**Goal of the exercise**
Only the lines from the start of the entries through the line with "<> token ->" are wanted; please output them exactly.

**Raw data**
(** A later login stores another token: the earlier one is refused. *)
Lemma refresh_after_overwrite :
  forall (now : Date) (token token' : string) (decoded : claims) (st st' : store)
         (r : result unit),
    token <> "" -> token' <> token ->
    jwt_verify now token JWT_REFRESH_SECRET = Return decoded ->
    storeRefreshToken (id decoded) token' st = (r, st') ->
    refreshToken JWT_SECRET JWT_EXPIRE JWT_REFRESH_SECRET jwt_sign jwt_verify
      now (Some token) st'
    = (Return (Next (Some (ErrorResponse "Invalid refresh token" 401))), st').
Proof.
  intros now token token' decoded st st' r Hne Hd Hv Hs.
  apply refreshToken_refuses with (decoded := decoded); auto.
  unfold storeRefreshToken in Hs. injection Hs as _ <-. simpl.
  rewrite lookup_insert_eq. congruence.
Qed.


End AuthProperties.



Lemma deactivated_user_witness :
  protect "access-secret" Demo.jwt_verify 1701000000000
    (Some ("Bearer " +:+ "access.kofi")) None Demo.store0
  = (Return (Some (User.set_password None Demo.kofi),
             Next (Some (ErrorResponse "User account is deactivated" 401))), Demo.store0)
  /\ optionalAuth "access-secret" Demo.jwt_verify 1701000000000
       (Some ("Bearer " +:+ "access.kofi")) None Demo.store0
     = (Return (Some (User.set_password None Demo.kofi), Next None), Demo.store0).
Proof.
  apply (deactivated_user_protect_and_optionalAuth "access-secret" Demo.jwt_verify
           1701000000000 "access.kofi"
           {| id := 2%N; claim_email := None; claim_role := None |} Demo.kofi None Demo.store0).
  - discriminate.
  - reflexivity.
  - reflexivity.
  - reflexivity.
  - reflexivity.
Defined.

(** ** The webhook signature *)

Example digest_of_compact_body :
  hmac_sha512_hex Demo.secret Demo.webhook_raw
  = "e6ffd05de3507a53e18abcb9fea88422f5ef85c2a0176bc9af8b93880002a070f0bbd7a3a8035289c71744438b3fde880a6e65e536d1c35a3386ba52cc44d65f".
Proof. vm_compute. reflexivity. Qed.

Example digest_of_spaced_body :
  hmac_sha512_hex Demo.secret Demo.webhook_raw_spaced
  = "09a0d1440949f86f5f1f36a5f8d527ff03118567db2faea2c70ff11aa8f5d49a28560bde059bf75b750bca6892e7808d90d8ef108609d41d3ccd9cce5f79804e".
Proof. vm_compute. reflexivity. Qed.

Example spaced_body_parses : express_json Demo.webhook_raw_spaced = Some Demo.webhook_body.
Proof. vm_compute. reflexivity. Qed.

Example compact_body_parses : express_json Demo.webhook_raw = Some Demo.webhook_body.
Proof. vm_compute. reflexivity. Qed.

Example body_is_reserialised_compact : Json.stringify Demo.webhook_body = Demo.webhook_raw.
Proof. vm_compute. reflexivity. Qed.

(** The verdict of [verifyWebhook], in terms of the digest it compares. *)
Lemma verifyWebhook_true_iff (key : string) (body : Json.value) (signature : option string) :
  verifyWebhook key body signature = true
  <-> signature = Some (hmac_sha512_hex key (Json.stringify body)).
Proof.
  unfold verifyWebhook. rewrite bool_decide_eq_true. split; congruence.
Qed.

(** C3, as stated, fails: the body with a blank inserted is accepted
    under the signature of the compact body, which is not the keyed hash
    of the bytes received. *)
Lemma reserialised_body_accepts_other_bytes :
  ~ (
    forall (key raw : string) (body : Json.value) (signature : option string),
      express_json raw = Some body ->
      signature <> Some (hmac_sha512_hex key raw) ->
      verifyWebhook key body signature = false).
Proof.
  intros H.
  specialize (H Demo.secret Demo.webhook_raw_spaced Demo.webhook_body
                (Some (hmac_sha512_hex Demo.secret Demo.webhook_raw))
                spaced_body_parses).
  assert (Haccepted : verifyWebhook Demo.secret Demo.webhook_body
                        (Some (hmac_sha512_hex Demo.secret Demo.webhook_raw)) = true).
  { apply verifyWebhook_true_iff. rewrite body_is_reserialised_compact. reflexivity. }
  rewrite H in Haccepted; [discriminate|].
  rewrite digest_of_compact_body, digest_of_spaced_body. discriminate.
Qed.

(** C3, as the code has it.  [verifyWebhook] compares the header with the
    keyed hash of the parsed body serialised again, and answers [false]
    whenever the two differ or the header is missing.  It is a pure
    predicate: it raises no error and reads or writes no user or ledger
    record; what happens to a refused request is the caller's business. *)
Theorem verifyWebhook_rejects_other_digest :
  forall (key raw : string) (body : Json.value) (signature : option string),
    express_json raw = Some body ->
    signature <> Some (hmac_sha512_hex key (Json.stringify body)) ->
    verifyWebhook key body signature = false.
Proof.
  intros key raw body signature _ Hne.
  destruct (verifyWebhook key body signature) eqn:E; [|reflexivity].
  apply verifyWebhook_true_iff in E. contradiction.
Qed.

Example tampered_body_parses :
  express_json Demo.webhook_raw_tampered = Some Demo.webhook_body_tampered.
Proof. vm_compute. reflexivity. Qed.

Example digest_of_tampered_body :
  hmac_sha512_hex Demo.secret (Json.stringify Demo.webhook_body_tampered)
  = "ec39c1f962ba2e47feef431345a70900f24f5300fb6a49729e11a3442df435cc3fd9da43ded8b33f7c6a132bff1f988cad4bc01ea9d63d10a1dffdab905e4104".
Proof. vm_compute. reflexivity. Qed.

(** A body with one digit changed, under the signature of the original. *)
Lemma tampered_body_rejected_witness :
  verifyWebhook Demo.secret Demo.webhook_body_tampered
    (Some (hmac_sha512_hex Demo.secret Demo.webhook_raw)) = false.
Proof.
  apply (verifyWebhook_rejects_other_digest Demo.secret Demo.webhook_raw_tampered
           Demo.webhook_body_tampered (Some (hmac_sha512_hex Demo.secret Demo.webhook_raw))
           tampered_body_parses).
  rewrite digest_of_compact_body, digest_of_tampered_body. discriminate.
Defined.

(** The provider's own signature over the bytes of the spaced body does
    not pass: the digest is taken over the compact serialisation. *)
Example genuine_signature_of_spaced_body_rejected :
  verifyWebhook Demo.secret Demo.webhook_body
    (Some (hmac_sha512_hex Demo.secret Demo.webhook_raw_spaced)) = false.
Proof.
  destruct (verifyWebhook _ _ _) eqn:E; [|reflexivity].
  apply verifyWebhook_true_iff in E.
  rewrite body_is_reserialised_compact, digest_of_compact_body, digest_of_spaced_body in E.
  discriminate.
Qed.

(** The original body under a signature made with another secret. *)
Example wrong_secret_rejected :
  verifyWebhook Demo.secret Demo.webhook_body
    (Some (hmac_sha512_hex "sk_test_other" Demo.webhook_raw)) = false.
Proof. vm_compute. reflexivity. Qed.

(** ** The webhook handlers *)

(** C5, as the code has it.  An [invoice.payment_failed] event is logged
    and changes nothing: the store after it is the store before it.  The
    handler returns, or throws the [TypeError] of reading the e-mail of a
    missing customer. *)
Theorem payment_failed_changes_nothing :
  forall (now : Date) (data : Paystack.Event.t) (st : store),
    processWebhook now "invoice.payment_failed" data st
    = (match Paystack.Event.customer data with
       | Some _ => Return ()
       | None => Throw type_error
       end, st).
Proof.
  intros now data st. rewrite processWebhook_payment_failed.
  unfold handlePaymentFailed. unfold_M.
  destruct (Paystack.Event.customer data); reflexivity.
Qed.

(** C5, as stated, fails: Ama is premium before and after the event. *)
Lemma payment_failed_leaves_premium :
  ~ (
    forall (now : Date) (data : Paystack.Event.t) (customer : Paystack.customer)
           (u : User.t) (r : result unit) (st st' : store),
      stored_user (User._id u) st = Some u ->
      Snapshot.status (User.subscription u) = "premium" ->
      Paystack.Event.customer data = Some customer ->
      Paystack.email customer = User.email u ->
      processWebhook now "invoice.payment_failed" data st = (r, st') ->
      snapshot_status (User._id u) st' = Some "past_due").
Proof.
  intros H.
  specialize (H 1702592100000 Demo.failed_invoice
                {| Paystack.email := "ama@example.com"; Paystack.customer_code := "CUS_1" |}
                Demo.ama (Return ()) Demo.store0 Demo.store0
                eq_refl eq_refl eq_refl eq_refl).
  rewrite processWebhook_payment_failed in H. specialize (H eq_refl).
  assert (E : snapshot_status (User._id Demo.ama) Demo.store0 = Some "premium")
    by reflexivity.
  rewrite E in H. discriminate.
Qed.

(** The schema has no such status: a snapshot that carried it would not
    pass the validators of a save. *)
Lemma past_due_is_not_a_status : "past_due" ∉ Snapshot.status_enum.
Proof.
  unfold Snapshot.status_enum. intros H.
  repeat (apply elem_of_cons in H as [H|H]; [discriminate|]).
  apply elem_of_nil in H. exact H.
Qed.

(** *** Saving a document *)




Lemma keep_unselected_verification (old u : User.t) :
  User.emailVerified (keep_unselected old u) = User.emailVerified u
  /\ User.emailVerificationToken (keep_unselected old u) = User.emailVerificationToken u
  /\ User.emailVerificationExpire (keep_unselected old u) = User.emailVerificationExpire u.
Proof. unfold keep_unselected. destruct (User.password u); auto. Qed.























(** ** Cancelling and disabling *)



(** Without an active ledger record the cancel is refused and changes
    nothing. *)
Lemma cancel_without_active_record (paystack : Paystack.gateway) (now : Date)
    (userId : ObjectId) (st : store) :
  find (active_of userId) (subscriptions st) = None ->
  cancelSubscription paystack now userId st
  = (Throw (JsError "Error" "Failed to cancel subscription"), st).
Proof.
  intros H. unfold cancelSubscription, Subscription_findOne_active. unfold_M.
  rewrite H. reflexivity.
Qed.




(** Esi is premium and has no ledger record: her cancel is refused and
    she stays premium. *)
Example cancel_without_ledger_record :
  cancelSubscription Demo.paystack 1701000600000 (User._id Demo.esi) Demo.store0
  = (Throw (JsError "Error" "Failed to cancel subscription"), Demo.store0)
  /\ snapshot_status (User._id Demo.esi) Demo.store0 = Some "premium".
Proof. split; [apply cancel_without_active_record|]; reflexivity. Qed.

**Answer to the exercise**
(** A later login stores another token: the earlier one is refused. *)
Lemma refresh_after_overwrite :
  forall (now : Date) (token token' : string) (decoded : claims) (st st' : store)
         (r : result unit),
    token <> "" -> token' <> token ->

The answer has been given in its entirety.